Um Sonho Possível segue o estilo “feel good movie”, modelo de narrativa sobre pessoas em busca de realizações pessoais em meio ao opressor e nem sempre alcançável american way of life. No roteiro de Hancock, Michael é colocado como um coadjuvante de presença bastante notável, mas o protagonismo fica em torno de Leigh Anne (Sandra Bullock), personagem que permitiu a primeira indicação e vitória da atriz na cerimônia anual do Oscar.

No passado, Leigh Anne foi garota de torcida, título que lhe permite conhecer bastante de futebol americano. Bem sucedida na fase adulta, atuante na área de design de interiores, ela explica em sua narração de abertura o termo “the blind side”, nomeador do filme.
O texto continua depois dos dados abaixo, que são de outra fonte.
Lemma newest_best k o ds r :
  newest k o ds = r ->
  match r with
  | Some v => (o = Some v \/ v ∈ versions k ds) /\ (forall w, o = Some w \/ w ∈ versions k ds -> w.1 <= v.1)
  | None => o = None /\ versions k ds = []
  end.
Proof.
  intros <-. revert o. induction ds as [|d ds IH]; intros o.
  { cbn. destruct o as [v|]; [|done]. split; [by left|]. intros w [[= ->]|[]%elem_of_nil]. done. }
  unfold newest, versions in *. cbn [foldl]. specialize (IH (if about k d then newer o (atoi (d_lastmod d)) (d_active d) else o)).
  rewrite filter_cons. destruct (about k d); [rewrite decide_True by done|by rewrite decide_False].
  cbn [map]. set (r := foldl _ _ ds) in *. set (vs := map _ (filter _ ds)) in *.
  unfold newer in IH. destruct r as [v|].
  - destruct IH as [Hv Hmax].
    assert (Hbase : forall x, newer o (atoi (d_lastmod d)) (d_active d) = Some x -> x.1 <= v.1)
      by (intros x Hx; apply Hmax; by left).
    assert (Htail : forall w, w ∈ vs -> w.1 <= v.1) by (intros w Hw; apply Hmax; by right).
    unfold newer in Hbase. destruct o as [[t a]|]; [destruct (Z.ltb_spec t (atoi (d_lastmod d)))|];
      specialize (Hbase _ eq_refl); cbn in Hbase;
      (split; [destruct Hv as [[= <-]|Hv]; rewrite ?elem_of_cons; auto|]);
      intros w [[= <-]|[->|Hw]%elem_of_cons]; cbn; auto; lia.
  - destruct IH as [Ho _]. destruct o as [[t a]|]; [by destruct (_ <? _)|done].
Qed.

(** C14: two servers that got the same global JUPE messages about a server, in any
    order, any number of times, at any times before the jupe ends and mixed with
    others, agree on its jupe: both have the version with the latest timestamp,
    provided that messages with equal timestamps agree on the sign.  The servers
    may start with any lists on which they agree about the name. *)
Theorem jupe_servers_agree s1 s2 k horizon t l1 l2 ds1 ds2 :
  clock_ok t ds1 -> clock_ok t ds2 -> Forall (delivery_ok horizon) ds1 -> Forall (delivery_ok horizon) ds2 ->
  jupes_ok t l1 -> jupes_ok t l2 -> stays k horizon l1 -> stays k horizon l2 ->
  known k l1 = known k l2 ->
  (forall v, v ∈ versions k ds1 <-> v ∈ versions k ds2) ->
  (forall v w, known k l1 = Some v \/ v ∈ versions k ds1 -> known k l1 = Some w \/ w ∈ versions k ds1 -> v.1 = w.1 -> v = w) ->
  known k (foldl (receive s1) l1 ds1) = known k (foldl (receive s2) l2 ds2) /\
  forall v, v ∈ versions k ds1 -> exists w, known k (foldl (receive s1) l1 ds1) = Some w /\
    (known k l1 = Some w \/ w ∈ versions k ds1) /\ v.1 <= w.1.
Proof.
  intros Hc1 Hc2 Hd1 Hd2 Hl1 Hl2 Hs1 Hs2 Hk Hv Hagree.
  rewrite (receive_newest s1 k horizon t l1 ds1), (receive_newest s2 k horizon t l2 ds2) by done. rewrite <- Hk.
  pose proof (newest_best k (known k l1) ds1 _ eq_refl) as H1. pose proof (newest_best k (known k l1) ds2 _ eq_refl) as H2.
  destruct (newest k (known k l1) ds1) as [v1|], (newest k (known k l1) ds2) as [v2|].
  - destruct H1 as [Hin1 Hmax1], H2 as [Hin2 Hmax2]. rewrite <- Hv in Hin2.
    assert (Hmax2' : forall w, known k l1 = Some w \/ w ∈ versions k ds1 -> w.1 <= v2.1)
      by (intros w Hw; apply Hmax2; by rewrite <- Hv).
    split; [f_equal; apply Hagree; try done; apply Z.le_antisymm; auto|]. intros v Hvi. exists v1. auto.
  - destruct H1 as [Hin1 _], H2 as [E2 E2']. rewrite E2 in Hin1. destruct Hin1 as [?|Hin1]; [done|].
    rewrite Hv, E2' in Hin1. by apply elem_of_nil in Hin1.
  - destruct H2 as [Hin2 _], H1 as [E1 E1']. rewrite E1 in Hin2. destruct Hin2 as [?|Hin2]; [done|].
    rewrite <- Hv, E1' in Hin2. by apply elem_of_nil in Hin2.
  - destruct H1 as [_ E]. split; [done|]. rewrite E. by intros v ?%elem_of_nil.
Qed.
Trata-se de uma tática utilizada quando o quarterback destro prepara um passe e precisa ser protegido pelo atacante esquerdo em relação ao seu “lado cego”, ponto sem visualização que salvas as devidas proporções, lembra o nosso aprendizado sobre ponto cego na condução de veículos.

Após a explicação inicial, somos apresentados a Leigh Anne e seu núcleo familiar estruturado de maneira bem republicana. Tudo muito aparentemente certinho e em seu lugar. Tradicional, o seu lar é composto por Sean Tuohy (Tim McGray), seu marido, e os dois filhos, Collins Tuohy (Lily Collins) e S. J. Tuohy (Joe Head), o segundo, falastrão e presença constante em cena, ao lado de Big Mike, apelido, ou Michael Oher (Quint Aaron), seu nome em registros sociais. Logo na abertura, a família assiste aos passes da filha num campeonato escolar.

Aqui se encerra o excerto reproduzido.